Two or three times a year, my wife Rose goes out of town a few days to visit family and friends. My "bachelor time" is pretty routine, definitely not a living-it-up period. There is usually one evening, though, that has become special.

I plan a simple dinner to eat alone at the table, usually a nice steak and salad, with the only big decisions being whether to cook on the patio grill or at the stove, and whether to add sautéed mushrooms to the fare. A standard ... and requirement ... is a glass of a driest white wine. (I know, it should be red; but, white is my choice for about any entree.)

Candles are optional, depending on whether I even think of them. Never TV! Playing CDs on the stereo is a requirement, the genre not fixed: Often Alison Krauss, sometimes hymns/praise songs, frequently classical stuff. Slice a bit of steak, admire my getting it done just right, and drink some of the dry white. Enjoy the music. No rush, this is to be the extent of the evening. Live in the moment.

Usually, about half-way into the steak, I'd feel a warm buzz from the wine. Not like too much, just that a-bit-mellow feeling. The music, steak, wine seem to blend and produce a sense of "this is nice. I can remain here." Sometimes I'd feel tears welling up. Not sadness, but a quiet peace, maybe subdued joy. A feeling of contentment, that life is good. That it is well with my soul.

While I'd relish this feeling, and welcome its return, I usually attributed the warm sensations to the wine. I assumed I must be in that zone where the wine controlled thought and feeling. But lately I've wondered. Perhaps there was more. Maybe it wasn't the wine. Perhaps I was short-changing my emotions; they might deserve more thought. Was I experiencing God somewhere in the mix?

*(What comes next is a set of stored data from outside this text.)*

(* ===== verification/HubProps.v ===== *)
(** * What the hub guarantees

    A call reaches an upstream only through the gates and by a decision that was
    recorded before it; what comes back has been cleaned; a tool is listed only
    once its descriptor is approved; a server is connected only with the command
    that was approved. *)

From stdpp Require Import pretty.
From S2P Require Import Prelude Types Policy PolicyFacts Scorer Deps Concrete Db Hash Ledger LedgerFacts Approvals ApprovalFacts ApprovalProps Outbox Registry Oracle RegistryFacts RegistryProps Span Namespace Redact Preflight Firewall FirewallProps Text Alias AliasProps Protocol ToolResult Hub HubFacts.

(** ** Rows *)

Section Rows.
Context `{CratesLaws} `{Redaction}.

(** An event of the invocation's session. *)
Definition row_is (inv : ToolInvocation) (event_type : string) (payload : Value)
    (row : EventRow) : Prop :=
  e_event_type row = event_type ∧ e_session_id row = ti_session_id inv
  ∧ jcs_to_vec payload = Some (e_payload_json row).

Definition recorded (inv : ToolInvocation) (d : DecisionRecord) (l : list EventRow) : Prop :=
  ∃ row e, row ∈ l ∧ row_is inv "decision.recorded" (decision_payload d e) row.

Lemma append_row now inv et p rt s ev s' :
  append_event_internal now (ti_session_id inv) et p rt s = (Ok ev, s') →
  ∃ row, events s' = events s ++ [row] ∧ row_is inv et p row.
Proof.
  destruct (append_event_internal_inv now (ti_session_id inv) et p rt s)
    as [[err ->]|(text & h & _ & _ & Hj & _ & _ & _ & ->)]; [done|].
  intros [= <- <-]. eexists. split; [reflexivity|]. by split_and!.
Qed.

Lemma record_decision_row now inv d e s ev s' :
  record_decision now (ti_session_id inv) d e s = (Ok ev, s') → recorded inv d (events s').
Proof.
  intros (row & -> & Hr)%append_row. exists row, e. split; [|done]. apply elem_of_app. right.
  by left.
Qed.

Lemma recorded_app inv d l l' : recorded inv d l → recorded inv d (l ++ l').
Proof. intros (row & e & Hin & Hr). exists row, e. split; [|done]. apply elem_of_app. by left. Qed.

Lemma tool_call_span_row now inv s sp s' :
  tool_call_span now (ti_invocation_id inv) (ti_session_id inv) s = (Ok sp, s') →
  (∃ row, events s' = events s ++ [row] ∧
     row_is inv "tool_call.opened" (opened_payload (ti_invocation_id inv)) row)
  ∧ sp = mkSpan (ti_invocation_id inv) (ti_session_id inv) false.
Proof.
  unfold tool_call_span. intros (ev & s1 & Hev & [= <- <-])%bind_inv. split; [|done].
  by eapply append_row.
Qed.

Lemma decision_recorded_row now now' inv d s sp s' :
  decision_recorded now now' (mkSpan (ti_invocation_id inv) (ti_session_id inv) false) d s
    = (Ok sp, s') →
  ∃ row, events s' = events s ++ [row] ∧
    row_is inv "tool_call.decided" (decided_payload (ti_invocation_id inv) d) row.
Proof.
  unfold decision_recorded, consuming, attempt, bind. simpl.
  destruct (append_event_internal _ _ _ _ _ s) as [[ev|err] s1] eqn:E.
  - intros [= _ <-]. by eapply append_row.
  - unfold throw. by destruct (drop _ _ s1) as [[[]|] ?].
Qed.
End Rows.

(** ** Authority *)

Section Props.
Context `{CratesLaws} `{Redaction} `{ResultRedaction} `{PiiScanner} `{!PiiScannerLaws}
  `{DescriptorOracle LedgerState}.
Context (env : Env) (hub : Hub).

(** What entitles the hub to make a call: the policy, an approval of the user for
    the session or for this call, or monitor mode. [tbl] is the approval queue. *)
Inductive authority (inv : ToolInvocation) (tbl : gmap string ApprovalRow)
    (d : DecisionRecord) : Prop :=
| ByPolicy e rd scopes f f' :
    evaluate (hub_firewall hub) rd inv scopes f = (Ok (FirewallOutcome.Allowed d e), f') →
    authority inv tbl d
| BySessionScope id row now h :
    dr_decision d = DecisionKind.Allow → dr_policy_ids d = ["session-scope-allow"] →
    jcs_sha256 (ti_args inv) = Some h → tbl !! id = Some row →
    session_scope_match now (ti_session_id inv) (ti_server_id inv) (ti_tool_name inv) h row
      = true →
    authority inv tbl d
| ByApproval e a row rd scopes f f' :
    evaluate (hub_firewall hub) rd inv scopes f = (Ok (FirewallOutcome.Approve d e a), f') →
    tbl !! ar_approval_id a = Some row → a_status row = "Approved" →
    authority inv tbl d
| ByMonitorApproval e a row rd scopes f f' :
    monitor_mode (hub_config hub) = true → is_descriptor_drift d = false →
    evaluate (hub_firewall hub) rd inv scopes f = (Ok (FirewallOutcome.Approve d e a), f') →
    tbl !! ar_approval_id a = Some row → a_status row = "Approved" →
    a_resolved_by row = Some "vigil-monitor-mode" →
    authority inv tbl d
| ByMonitorFloor e d0 rd scopes f f' :
    monitor_mode (hub_config hub) = true →
    evaluate (hub_firewall hub) rd inv scopes f = (Ok (FirewallOutcome.Denied d0 e), f') →
    dr_policy_ids d0 = [DEFAULT_DENY_POLICY_ID] →
    dr_decision d = DecisionKind.Allow → dr_policy_ids d = ["vigil-monitor-mode"] →
    authority inv tbl d.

In a delightful book, The Jesuit Guide to (Almost) Everything,The Jesuit Guide to Almost Everything: A Spirituality for Real Life. James Martin, S.J., HarperOne, 2010. author James Martin, SJ, emphasizes a need for us to pay attention to our emotions. Perhaps God is connecting with us through our emotions. These heartfelt connections can be ways of "becoming conscious of the desire for God. We yearn for an understanding of feelings that seem to come from outside of us," Martin writes. He says we feel that we are standing on the brink of something important, on the edge of experiencing something just beyond us.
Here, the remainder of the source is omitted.